И махнул я рукой на тряпки и на переодевание. Купил себе только дешевую рубашку и ремень для брюк — на всякий случай, если меня действительно освободят.
Лишь бы освободиться! И плевать мне, что я среди разодетой публики буду в зэковском.
Меня никогда не волнуют ни мнение, ни взгляды окружающих.
28 июля мои сокамерники то и дело повторяли: завтра Глухой откинется! И я тоже уже верил в это. Последнюю ночь в камере долго не мог уснуть, а проснулся самым последним.
Мы уже точно знаем, когда выводят из камеры на освобождение: часа за полтора до отправления из Соликамска поезда. Если кому ехать в европейскую часть страны, того освобождают перед уходом московского поезда, а кому ехать на восток — того перед свердловским. Томительно тянутся часы. Но вот из соседней камеры кого-то выводят, и зэк кричит на весь корпус прощальные слова остающимся товарищам. Я жду, когда загремит засов двери нашей камеры. Но никто к ней даже не подходит. Мои сокамерники начинают стучать в дверь и кричат: у нас тоже один освобождается сегодня, выпускайте! Но в ответ надзиратель громко стучит ключами по кормушке и тоже кричит:
— Без вас знаем, кого освобождать!
Зэки в ответ матюгаются и советуют мне скандалить с надзирателями. А у меня опять возникают подозрения, что снова замаячил новый срок.
Вот уже и время отправления последнего поезда. Значит, мне сегодня уже не выбраться на волю…
Зэки в камере допытываются у меня: не перепутал ли я день своего освобождения?

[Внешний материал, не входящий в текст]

(** [clear_chase_states] *)
Definition clear_chase_states (current_states : ChaseStates) : ChaseStates :=
  fun _ => false.

(** ** models/status_effect.py: [ActiveStatusEffect] *)

Module ActiveStatusEffect.
Record t := mk {
  definition_id : string;
  source_character_id : string;
  target_character_id : string;
  remaining_turns : Z;
  current_stacks : Z;
  applied_turn : Z;
  unique_id : string
}.

Definition set_remaining_turns (v : Z) (e : t) : t :=
  mk (definition_id e) (source_character_id e) (target_character_id e) v
     (current_stacks e) (applied_turn e) (unique_id e).

Definition set_current_stacks (v : Z) (e : t) : t :=
  mk (definition_id e) (source_character_id e) (target_character_id e)
     (remaining_turns e) v (applied_turn e) (unique_id e).

(** [reduce_duration]: the effect afterwards and the returned flag. *)
Definition reduce_duration (turns : Z) (e : t) : t * bool :=
  if remaining_turns e <=? 0 then (e, false)
  else
    let e' := set_remaining_turns (remaining_turns e - turns) e in
    (e', remaining_turns e' <=? 0).

(** [add_stacks]; [max_stacks] is the constant 1 in the source. *)
Definition add_stacks (stacks : Z) (e : t) : t * Z :=
  let max_stacks := 1 in
  let e' := set_current_stacks (Z.min max_stacks (current_stacks e + stacks)) e in
  (e', current_stacks e').

(** [is_expired] *)
Definition is_expired (e : t) : bool := remaining_turns e <=? 0.
(** X10.  As soon as one scraped record qualifies, the two analysis reports
    go through without an exception, and the second prints its four
    lines. *)
Theorem reports_complete_on_qualifying_records pd data :
  dropna data <> [] ->
  snd (display_advanced_analysis pd (dropna data)) = Ok tt /\
  snd (display_highly_advanced_analysis pd (dropna data)) = Ok tt /\
  List.length (fst (display_highly_advanced_analysis pd (dropna data))) = 4%nat.
Proof.
  intros Hne. pose proof (dropna_numbers data) as N.
  split.
  - destruct (dropna data) as [|c df]; [congruence|].
    apply display_advanced_analysis_ok. inversion N; subst. tauto.
  - apply display_highly_advanced_analysis_ok; assumption.
Qed.

(** One record with a price, a change and a cap. *)
Lemma reports_complete_on_qualifying_records_witness :
  let data := [ {| Name := "A"; PriceUSD := Some 2%float;
                   Change24h_Percent := Some 1%float;
                   MarketCapUSD := Some 5%float |} ] in
  snd (display_advanced_analysis pandas_3 (dropna data)) = Ok tt /\
  snd (display_highly_advanced_analysis pandas_3 (dropna data)) = Ok tt /\
  List.length (fst (display_highly_advanced_analysis pandas_3 (dropna data))) =
  4%nat.
Proof.
  intros data. apply reports_complete_on_qualifying_records. discriminate.
Defined.

(** X11.  When [display_recommendation_assistant] goes through, what it
    recommends is a coin of the frame: it prints that coin's name and 24h
    change and then the projection for that coin's price, nothing else;
    no coin has a score above the pick's, and the coins before it have
    lower scores (a NaN score of the pick counting as minus infinity). *)
Theorem recommendation_is_an_analysed_coin pd df :
  snd (display_recommendation_assistant pd df) = Ok tt ->
  exists i c s,
    nth_error df i = Some c /\ nth_error (score df) i = Some s /\
    fst (display_recommendation_assistant pd df) =
      [ Recommendation (coin_name c) (change c);
        Projections (projections (price c)) ] /\
    forall j sj,
      nth_error (score df) j = Some sj -> number sj ->
      (sj <=? fillna PrimFloat.neg_infinity s)%float = true /\
      ((j < i)%nat -> (sj <? fillna PrimFloat.neg_infinity s)%float = true).
Proof.
  unfold display_recommendation_assistant.
  destruct (idxmax pd (score df)) as [[i|]|e] eqn:E;
    [| intros H; discriminate H | intros H; discriminate H].
  rewrite io_bind_lift_ok.
  destruct (loc df (Some i)) as [c|e] eqn:L; [|intros H; discriminate H].
  rewrite io_bind_lift_ok. intros _.
  assert (Hc : nth_error df i = Some c).
  { unfold loc in L. destruct (nth_error df i); [congruence | discriminate]. }
  destruct (idxmax_first_largest pd _ i E) as (v & Hv & Hall).
  destruct (nth_error_map_inv _ _ i v Hv) as (s & Hs & <-).
  assert (Ninf : number PrimFloat.neg_infinity) by (vm_compute; congruence).
  exists i, c, s. repeat split; try assumption.
  - apply le_of_rank; [assumption | apply fillna_number; exact Ninf|].
    apply (Hall j). rewrite nth_error_map, H.
    simpl. rewrite (fillna_of_number _ sj H0). reflexivity.
  - intros Hj. apply lt_of_rank; [assumption | apply fillna_number; exact Ninf|].
    apply (Hall j); [|exact Hj]. rewrite nth_error_map, H.
    simpl. rewrite (fillna_of_number _ sj H0). reflexivity.
Qed.

(** Three coins of different caps and changes: the third is picked. *)
Lemma recommendation_is_an_analysed_coin_witness :
  let df := [ {| coin_name := "A"; price := 2%float; change := 1%float;
                 cap := 5%float |};
              {| coin_name := "B"; price := 7%float; change := 2%float;
                 cap := 6%float |};
              {| coin_name := "C"; price := 7%float; change := 3%float;
                 cap := 7%float |} ] in
  exists i c s,
    nth_error df i = Some c /\ nth_error (score df) i = Some s /\
    fst (display_recommendation_assistant pandas_3 df) =
      [ Recommendation (coin_name c) (change c);
        Projections (projections (price c)) ] /\
    forall j sj,
      nth_error (score df) j = Some sj -> number sj ->
      (sj <=? fillna PrimFloat.neg_infinity s)%float = true /\
      ((j < i)%nat -> (sj <? fillna PrimFloat.neg_infinity s)%float = true).
Proof.
  intros df. apply (recommendation_is_an_analysed_coin pandas_3 df).
  vm_compute. reflexivity.
Defined.

(** ** Scores at the ends of the range *)

Section Ends.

Настроение у меня хуже некуда!
Я падаю на нары и прикидываюсь спящим. Точно знаем и я, и сокамерники, что поезд уже ушел. Но вот минут через тридцать гремит дверь, и меня толкают сокамерники:
— Глухой, давай на выход с вещами!
В кабинете, куда меня привел надзиратель, несколько человек: двое в штатском, начальник спецчасти и начальник пересылки.
— Сейчас плохо с местами на поезд. Для вас не оказалось места, и поэтому придется машиной везти вас до Березников. Там вас посадят на поезд.
— Так в нем же, вы сказали, нет свободных мест? — съязвил я, не удержавшись. Я знал, что это тот же поезд Соликамск — Свердловск. Он идет медленно и долго стоит в Березниках. Если выехать вслед за ним машиной из Соликамска, то нагонишь его в Березниках.
— Бывает так, что в Соликамске нет мест, а в Березниках есть, — неуклюже стал выправлять неловкость начальник спецчасти.
— А если мест не будет и в Березниках, то меня опять сюда привезете?
— Хватит острить, Марченко, получайте документы, и поехали!
Чувствую ложь в словах начальника пересылки, но молчу. Я же знаю, что для освобождающихся зэков всегда есть места и билеты, их стараются во что бы то ни стало выпроводить из Соликамска, чтобы они не ошивались в городе. Что же все это значит? Что еще они замышляют?
Но от этих размышлений меня отрывает начальник спецчасти:
— Так как вы освобождаетесь с административным надзором по месту жительства, то вам запрещено отклоняться от маршрута. Вы должны ехать в Иркутскую область и никуда не сворачивать…
Я ошарашен. Я был готов услышать об аресте по новому делу, но о надзоре у меня и мысли не было. Ведь чтобы осудить, нужен материал — хотя бы липовый. И его бы собрали, это уже проверено. Но додержать меня без единого нарушения до последних минут перед освобождением, а при выходе влепить надзор — это не лезло ни в какие ворота. Это понимали и все присутствующие в кабинете.
— Надзор устанавливается администрацией того лагеря, в котором отбываешь срок. А вы — кто?
— Я начальник пересыльного пункта, — отрекомендовался один. Остальные на меня и не смотрели.
— При отправке из лагеря мне было объявлено, что я освобождаюсь без надзора.
В ответ молчание и улыбка на физиономии одного в штатском.
Тогда я прямо обращаюсь к начальнику спецчасти:
— У вас в руках мое личное дело, и там за последний год нет ни одного взыскания. Так на каком основании меня ставят под надзор?
— Я ни при чем, — стал неловко и смущенно оправдываться тот. — Я только объявляю то, что в документах, и выдаю документы. А оформляю не я.
Все мои протесты отклонялись с одним и тем же ответом: мы ничего не знаем и исправить сейчас ничего не можем. Приедете на место и там можете опротестовать в прокуратуре.